Stored data entries:
▬▬▬
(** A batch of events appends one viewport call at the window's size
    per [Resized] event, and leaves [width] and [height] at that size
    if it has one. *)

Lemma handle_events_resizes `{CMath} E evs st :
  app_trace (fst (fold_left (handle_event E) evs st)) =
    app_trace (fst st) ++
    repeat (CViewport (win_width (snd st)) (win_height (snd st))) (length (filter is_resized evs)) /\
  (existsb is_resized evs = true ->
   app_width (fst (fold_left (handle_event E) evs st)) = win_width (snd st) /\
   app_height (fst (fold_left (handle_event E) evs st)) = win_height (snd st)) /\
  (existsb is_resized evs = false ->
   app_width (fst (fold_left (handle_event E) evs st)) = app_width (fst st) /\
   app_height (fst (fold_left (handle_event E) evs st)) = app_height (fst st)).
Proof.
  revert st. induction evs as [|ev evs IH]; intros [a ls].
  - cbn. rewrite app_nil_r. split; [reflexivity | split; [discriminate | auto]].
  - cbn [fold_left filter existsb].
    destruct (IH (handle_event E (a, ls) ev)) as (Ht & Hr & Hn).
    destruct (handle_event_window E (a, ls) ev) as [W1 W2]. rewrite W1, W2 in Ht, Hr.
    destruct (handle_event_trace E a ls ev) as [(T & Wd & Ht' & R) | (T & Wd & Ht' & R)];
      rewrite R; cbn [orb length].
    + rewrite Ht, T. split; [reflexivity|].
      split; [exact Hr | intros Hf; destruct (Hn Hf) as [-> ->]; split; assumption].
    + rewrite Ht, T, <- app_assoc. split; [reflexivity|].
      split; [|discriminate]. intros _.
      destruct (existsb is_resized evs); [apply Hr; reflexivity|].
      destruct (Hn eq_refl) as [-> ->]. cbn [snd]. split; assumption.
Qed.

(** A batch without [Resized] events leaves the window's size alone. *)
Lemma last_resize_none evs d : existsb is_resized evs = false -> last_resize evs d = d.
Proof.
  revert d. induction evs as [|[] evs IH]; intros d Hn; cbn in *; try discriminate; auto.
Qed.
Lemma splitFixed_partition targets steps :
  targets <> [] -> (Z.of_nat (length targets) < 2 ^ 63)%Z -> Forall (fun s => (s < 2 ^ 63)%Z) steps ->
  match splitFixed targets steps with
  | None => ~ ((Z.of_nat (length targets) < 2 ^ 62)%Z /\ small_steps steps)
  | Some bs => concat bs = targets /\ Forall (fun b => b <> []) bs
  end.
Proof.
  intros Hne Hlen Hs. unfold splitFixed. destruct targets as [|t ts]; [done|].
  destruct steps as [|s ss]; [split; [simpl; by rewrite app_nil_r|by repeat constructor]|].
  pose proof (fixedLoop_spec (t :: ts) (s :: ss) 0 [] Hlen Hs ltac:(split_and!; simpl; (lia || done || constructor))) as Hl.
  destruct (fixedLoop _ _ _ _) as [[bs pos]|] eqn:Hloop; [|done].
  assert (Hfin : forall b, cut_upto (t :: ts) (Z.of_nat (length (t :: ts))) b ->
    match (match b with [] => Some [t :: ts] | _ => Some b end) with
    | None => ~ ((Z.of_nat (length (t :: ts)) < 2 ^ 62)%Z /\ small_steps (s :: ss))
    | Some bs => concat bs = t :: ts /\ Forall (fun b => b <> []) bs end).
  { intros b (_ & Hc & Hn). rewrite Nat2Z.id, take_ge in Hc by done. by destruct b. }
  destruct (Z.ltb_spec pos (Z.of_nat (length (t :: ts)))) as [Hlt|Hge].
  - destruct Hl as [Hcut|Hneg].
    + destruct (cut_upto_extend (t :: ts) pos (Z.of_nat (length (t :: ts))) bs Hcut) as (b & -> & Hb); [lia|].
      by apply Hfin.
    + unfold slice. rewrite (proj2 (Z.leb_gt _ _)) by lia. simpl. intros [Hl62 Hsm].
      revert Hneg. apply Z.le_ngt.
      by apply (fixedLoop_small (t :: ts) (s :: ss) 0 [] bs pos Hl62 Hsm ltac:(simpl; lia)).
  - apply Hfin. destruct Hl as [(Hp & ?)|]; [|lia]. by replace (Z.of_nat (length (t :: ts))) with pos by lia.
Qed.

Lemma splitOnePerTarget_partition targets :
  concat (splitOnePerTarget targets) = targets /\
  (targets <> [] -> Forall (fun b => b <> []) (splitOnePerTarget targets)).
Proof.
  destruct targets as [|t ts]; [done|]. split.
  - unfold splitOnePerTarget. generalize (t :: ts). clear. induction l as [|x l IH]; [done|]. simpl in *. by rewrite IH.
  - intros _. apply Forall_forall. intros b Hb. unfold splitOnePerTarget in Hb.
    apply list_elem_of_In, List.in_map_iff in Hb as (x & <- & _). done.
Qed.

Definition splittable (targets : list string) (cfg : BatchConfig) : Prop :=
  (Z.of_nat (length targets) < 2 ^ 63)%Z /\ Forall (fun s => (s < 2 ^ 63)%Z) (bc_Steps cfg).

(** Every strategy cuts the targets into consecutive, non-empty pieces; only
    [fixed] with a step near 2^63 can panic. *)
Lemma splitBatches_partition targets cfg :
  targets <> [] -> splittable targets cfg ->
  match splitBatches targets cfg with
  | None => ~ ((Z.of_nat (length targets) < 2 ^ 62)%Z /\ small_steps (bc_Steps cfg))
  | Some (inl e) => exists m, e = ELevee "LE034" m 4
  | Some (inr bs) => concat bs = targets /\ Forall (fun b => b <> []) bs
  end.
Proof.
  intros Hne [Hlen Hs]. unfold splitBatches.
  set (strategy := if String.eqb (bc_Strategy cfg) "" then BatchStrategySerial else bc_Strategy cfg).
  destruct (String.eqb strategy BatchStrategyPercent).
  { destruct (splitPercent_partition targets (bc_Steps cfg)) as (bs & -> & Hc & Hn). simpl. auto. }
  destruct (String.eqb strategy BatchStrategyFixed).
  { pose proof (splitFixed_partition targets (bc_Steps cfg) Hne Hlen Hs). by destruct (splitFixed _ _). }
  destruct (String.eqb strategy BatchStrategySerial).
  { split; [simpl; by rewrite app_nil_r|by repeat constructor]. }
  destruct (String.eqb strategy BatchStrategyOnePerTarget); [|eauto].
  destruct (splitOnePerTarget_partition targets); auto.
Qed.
▬▬▬
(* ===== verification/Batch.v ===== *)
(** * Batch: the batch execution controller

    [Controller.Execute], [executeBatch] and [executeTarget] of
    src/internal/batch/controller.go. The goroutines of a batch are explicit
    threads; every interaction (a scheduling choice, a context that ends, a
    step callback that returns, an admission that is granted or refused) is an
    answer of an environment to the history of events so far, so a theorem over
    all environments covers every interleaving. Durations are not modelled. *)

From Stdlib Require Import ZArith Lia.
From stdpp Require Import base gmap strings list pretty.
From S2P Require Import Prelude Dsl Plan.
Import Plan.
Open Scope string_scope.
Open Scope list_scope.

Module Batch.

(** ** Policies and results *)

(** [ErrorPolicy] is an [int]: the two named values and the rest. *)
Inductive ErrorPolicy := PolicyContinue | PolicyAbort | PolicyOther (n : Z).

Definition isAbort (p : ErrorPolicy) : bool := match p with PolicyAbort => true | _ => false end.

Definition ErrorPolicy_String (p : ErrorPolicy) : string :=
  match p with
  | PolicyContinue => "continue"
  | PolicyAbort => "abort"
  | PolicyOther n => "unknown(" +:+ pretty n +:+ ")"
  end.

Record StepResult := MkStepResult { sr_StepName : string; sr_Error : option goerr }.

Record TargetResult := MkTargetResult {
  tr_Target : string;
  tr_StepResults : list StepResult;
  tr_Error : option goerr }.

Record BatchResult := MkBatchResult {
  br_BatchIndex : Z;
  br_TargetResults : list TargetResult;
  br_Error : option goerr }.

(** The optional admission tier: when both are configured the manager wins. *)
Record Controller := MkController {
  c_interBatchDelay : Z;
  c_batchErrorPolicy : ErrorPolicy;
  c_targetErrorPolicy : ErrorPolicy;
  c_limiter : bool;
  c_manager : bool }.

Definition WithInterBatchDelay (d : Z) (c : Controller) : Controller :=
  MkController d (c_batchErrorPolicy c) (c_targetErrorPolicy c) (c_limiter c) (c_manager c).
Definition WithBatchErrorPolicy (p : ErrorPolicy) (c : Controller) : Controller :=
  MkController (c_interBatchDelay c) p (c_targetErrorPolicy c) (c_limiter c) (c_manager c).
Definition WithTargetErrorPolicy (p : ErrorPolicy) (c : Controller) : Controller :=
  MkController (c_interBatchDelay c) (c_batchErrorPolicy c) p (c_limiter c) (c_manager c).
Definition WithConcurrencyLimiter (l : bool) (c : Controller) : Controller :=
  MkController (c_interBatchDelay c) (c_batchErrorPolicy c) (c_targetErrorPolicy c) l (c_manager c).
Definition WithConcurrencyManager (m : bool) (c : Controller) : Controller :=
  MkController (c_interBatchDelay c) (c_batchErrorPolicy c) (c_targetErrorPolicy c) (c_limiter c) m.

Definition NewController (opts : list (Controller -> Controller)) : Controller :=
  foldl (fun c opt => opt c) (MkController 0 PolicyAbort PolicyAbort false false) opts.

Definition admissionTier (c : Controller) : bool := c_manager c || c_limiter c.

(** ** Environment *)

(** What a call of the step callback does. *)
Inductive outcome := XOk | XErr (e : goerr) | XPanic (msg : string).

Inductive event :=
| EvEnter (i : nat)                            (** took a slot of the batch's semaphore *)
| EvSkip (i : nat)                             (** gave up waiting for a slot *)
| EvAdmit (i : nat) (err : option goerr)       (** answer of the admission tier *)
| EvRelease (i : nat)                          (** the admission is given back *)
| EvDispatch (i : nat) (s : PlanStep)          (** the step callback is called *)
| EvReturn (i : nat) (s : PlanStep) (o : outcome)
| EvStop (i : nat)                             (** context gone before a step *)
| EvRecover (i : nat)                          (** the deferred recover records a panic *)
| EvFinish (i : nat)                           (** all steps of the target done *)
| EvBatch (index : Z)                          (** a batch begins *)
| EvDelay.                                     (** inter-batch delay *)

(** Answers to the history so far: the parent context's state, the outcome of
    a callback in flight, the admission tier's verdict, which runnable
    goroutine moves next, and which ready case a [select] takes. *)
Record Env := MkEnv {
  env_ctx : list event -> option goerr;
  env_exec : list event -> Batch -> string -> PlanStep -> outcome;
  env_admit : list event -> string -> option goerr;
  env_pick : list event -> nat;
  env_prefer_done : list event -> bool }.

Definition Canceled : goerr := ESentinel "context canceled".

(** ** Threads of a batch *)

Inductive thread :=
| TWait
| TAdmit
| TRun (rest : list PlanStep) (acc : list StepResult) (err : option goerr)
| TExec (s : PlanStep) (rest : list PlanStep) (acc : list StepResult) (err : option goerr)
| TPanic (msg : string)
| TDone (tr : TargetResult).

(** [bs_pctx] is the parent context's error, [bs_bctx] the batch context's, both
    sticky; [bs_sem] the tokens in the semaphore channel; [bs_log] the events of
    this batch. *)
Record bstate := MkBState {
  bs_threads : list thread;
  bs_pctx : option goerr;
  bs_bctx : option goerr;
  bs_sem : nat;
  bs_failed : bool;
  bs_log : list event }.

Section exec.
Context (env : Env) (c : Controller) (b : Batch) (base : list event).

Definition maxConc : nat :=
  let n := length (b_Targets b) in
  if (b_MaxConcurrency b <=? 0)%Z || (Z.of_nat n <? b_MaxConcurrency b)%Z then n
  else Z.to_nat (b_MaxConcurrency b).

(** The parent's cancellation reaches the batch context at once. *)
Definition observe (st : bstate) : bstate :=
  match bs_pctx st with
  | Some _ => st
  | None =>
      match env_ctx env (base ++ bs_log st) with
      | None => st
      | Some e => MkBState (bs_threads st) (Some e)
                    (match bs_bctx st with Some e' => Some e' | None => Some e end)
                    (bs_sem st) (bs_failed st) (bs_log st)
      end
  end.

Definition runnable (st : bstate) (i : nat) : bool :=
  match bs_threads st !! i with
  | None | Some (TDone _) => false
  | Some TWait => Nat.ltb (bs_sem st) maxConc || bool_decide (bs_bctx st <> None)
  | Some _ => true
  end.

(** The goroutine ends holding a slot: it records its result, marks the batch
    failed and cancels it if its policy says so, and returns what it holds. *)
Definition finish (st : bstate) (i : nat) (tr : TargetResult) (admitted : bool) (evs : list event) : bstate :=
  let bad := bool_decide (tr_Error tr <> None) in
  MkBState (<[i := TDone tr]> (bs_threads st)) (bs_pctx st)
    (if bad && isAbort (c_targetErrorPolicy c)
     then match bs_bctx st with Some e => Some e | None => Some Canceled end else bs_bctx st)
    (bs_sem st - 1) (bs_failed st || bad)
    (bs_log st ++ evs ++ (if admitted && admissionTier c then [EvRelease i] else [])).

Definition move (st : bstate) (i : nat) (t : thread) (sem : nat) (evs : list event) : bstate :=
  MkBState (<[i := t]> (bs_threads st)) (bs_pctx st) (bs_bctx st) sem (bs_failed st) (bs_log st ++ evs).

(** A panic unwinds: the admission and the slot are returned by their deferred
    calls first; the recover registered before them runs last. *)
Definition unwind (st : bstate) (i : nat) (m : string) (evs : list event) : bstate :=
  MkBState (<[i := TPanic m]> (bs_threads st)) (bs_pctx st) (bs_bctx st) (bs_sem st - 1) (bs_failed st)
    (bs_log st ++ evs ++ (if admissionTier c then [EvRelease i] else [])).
▬▬▬
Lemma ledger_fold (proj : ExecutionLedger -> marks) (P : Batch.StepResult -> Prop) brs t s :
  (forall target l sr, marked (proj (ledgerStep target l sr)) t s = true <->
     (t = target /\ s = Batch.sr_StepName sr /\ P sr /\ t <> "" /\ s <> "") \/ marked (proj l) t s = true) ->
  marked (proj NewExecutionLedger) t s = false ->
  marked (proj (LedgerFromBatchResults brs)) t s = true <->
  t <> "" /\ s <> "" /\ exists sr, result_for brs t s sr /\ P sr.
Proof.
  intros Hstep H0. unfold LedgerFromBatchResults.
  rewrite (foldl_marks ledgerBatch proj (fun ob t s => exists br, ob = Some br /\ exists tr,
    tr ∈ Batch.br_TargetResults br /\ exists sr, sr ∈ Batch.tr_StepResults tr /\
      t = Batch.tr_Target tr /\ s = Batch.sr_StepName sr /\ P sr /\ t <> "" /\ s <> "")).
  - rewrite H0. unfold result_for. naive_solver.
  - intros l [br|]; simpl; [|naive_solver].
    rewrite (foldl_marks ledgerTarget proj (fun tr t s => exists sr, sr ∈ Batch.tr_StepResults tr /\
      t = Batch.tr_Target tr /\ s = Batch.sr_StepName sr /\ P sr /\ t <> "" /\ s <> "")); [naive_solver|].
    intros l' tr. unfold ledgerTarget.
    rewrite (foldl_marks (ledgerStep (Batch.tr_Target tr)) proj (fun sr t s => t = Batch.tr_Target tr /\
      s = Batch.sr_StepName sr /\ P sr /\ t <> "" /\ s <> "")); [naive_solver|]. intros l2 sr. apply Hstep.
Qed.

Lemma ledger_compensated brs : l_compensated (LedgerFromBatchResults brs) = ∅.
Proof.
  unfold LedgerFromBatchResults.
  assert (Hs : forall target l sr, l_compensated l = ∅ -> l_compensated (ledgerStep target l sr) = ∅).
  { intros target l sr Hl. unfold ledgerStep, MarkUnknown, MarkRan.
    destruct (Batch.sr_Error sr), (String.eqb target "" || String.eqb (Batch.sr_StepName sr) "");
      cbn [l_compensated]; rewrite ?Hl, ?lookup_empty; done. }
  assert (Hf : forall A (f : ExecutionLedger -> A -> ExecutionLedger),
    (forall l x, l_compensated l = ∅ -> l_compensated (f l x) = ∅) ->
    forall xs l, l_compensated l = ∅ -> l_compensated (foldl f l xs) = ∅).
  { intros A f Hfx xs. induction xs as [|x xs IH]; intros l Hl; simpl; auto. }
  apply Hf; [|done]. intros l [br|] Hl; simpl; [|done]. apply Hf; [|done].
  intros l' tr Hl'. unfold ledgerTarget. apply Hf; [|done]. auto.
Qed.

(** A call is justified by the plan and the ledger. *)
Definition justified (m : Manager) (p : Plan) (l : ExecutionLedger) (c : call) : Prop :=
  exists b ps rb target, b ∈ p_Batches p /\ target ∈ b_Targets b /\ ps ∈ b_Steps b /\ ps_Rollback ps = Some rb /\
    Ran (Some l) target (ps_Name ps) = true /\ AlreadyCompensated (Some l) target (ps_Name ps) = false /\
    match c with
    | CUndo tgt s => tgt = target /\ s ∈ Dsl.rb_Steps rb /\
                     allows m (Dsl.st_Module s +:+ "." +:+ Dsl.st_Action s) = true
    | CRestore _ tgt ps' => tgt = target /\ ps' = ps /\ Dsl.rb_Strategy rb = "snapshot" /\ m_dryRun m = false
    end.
▬▬▬
**WHAT THE EXERCISE ASKS:** Lines holding the string "Import" must be copied out of the entries above.

**TASK RESULT:**
From Stdlib Require Import ZArith Lia.
From stdpp Require Import base gmap strings list pretty.
From S2P Require Import Prelude Dsl Plan.
Import Plan.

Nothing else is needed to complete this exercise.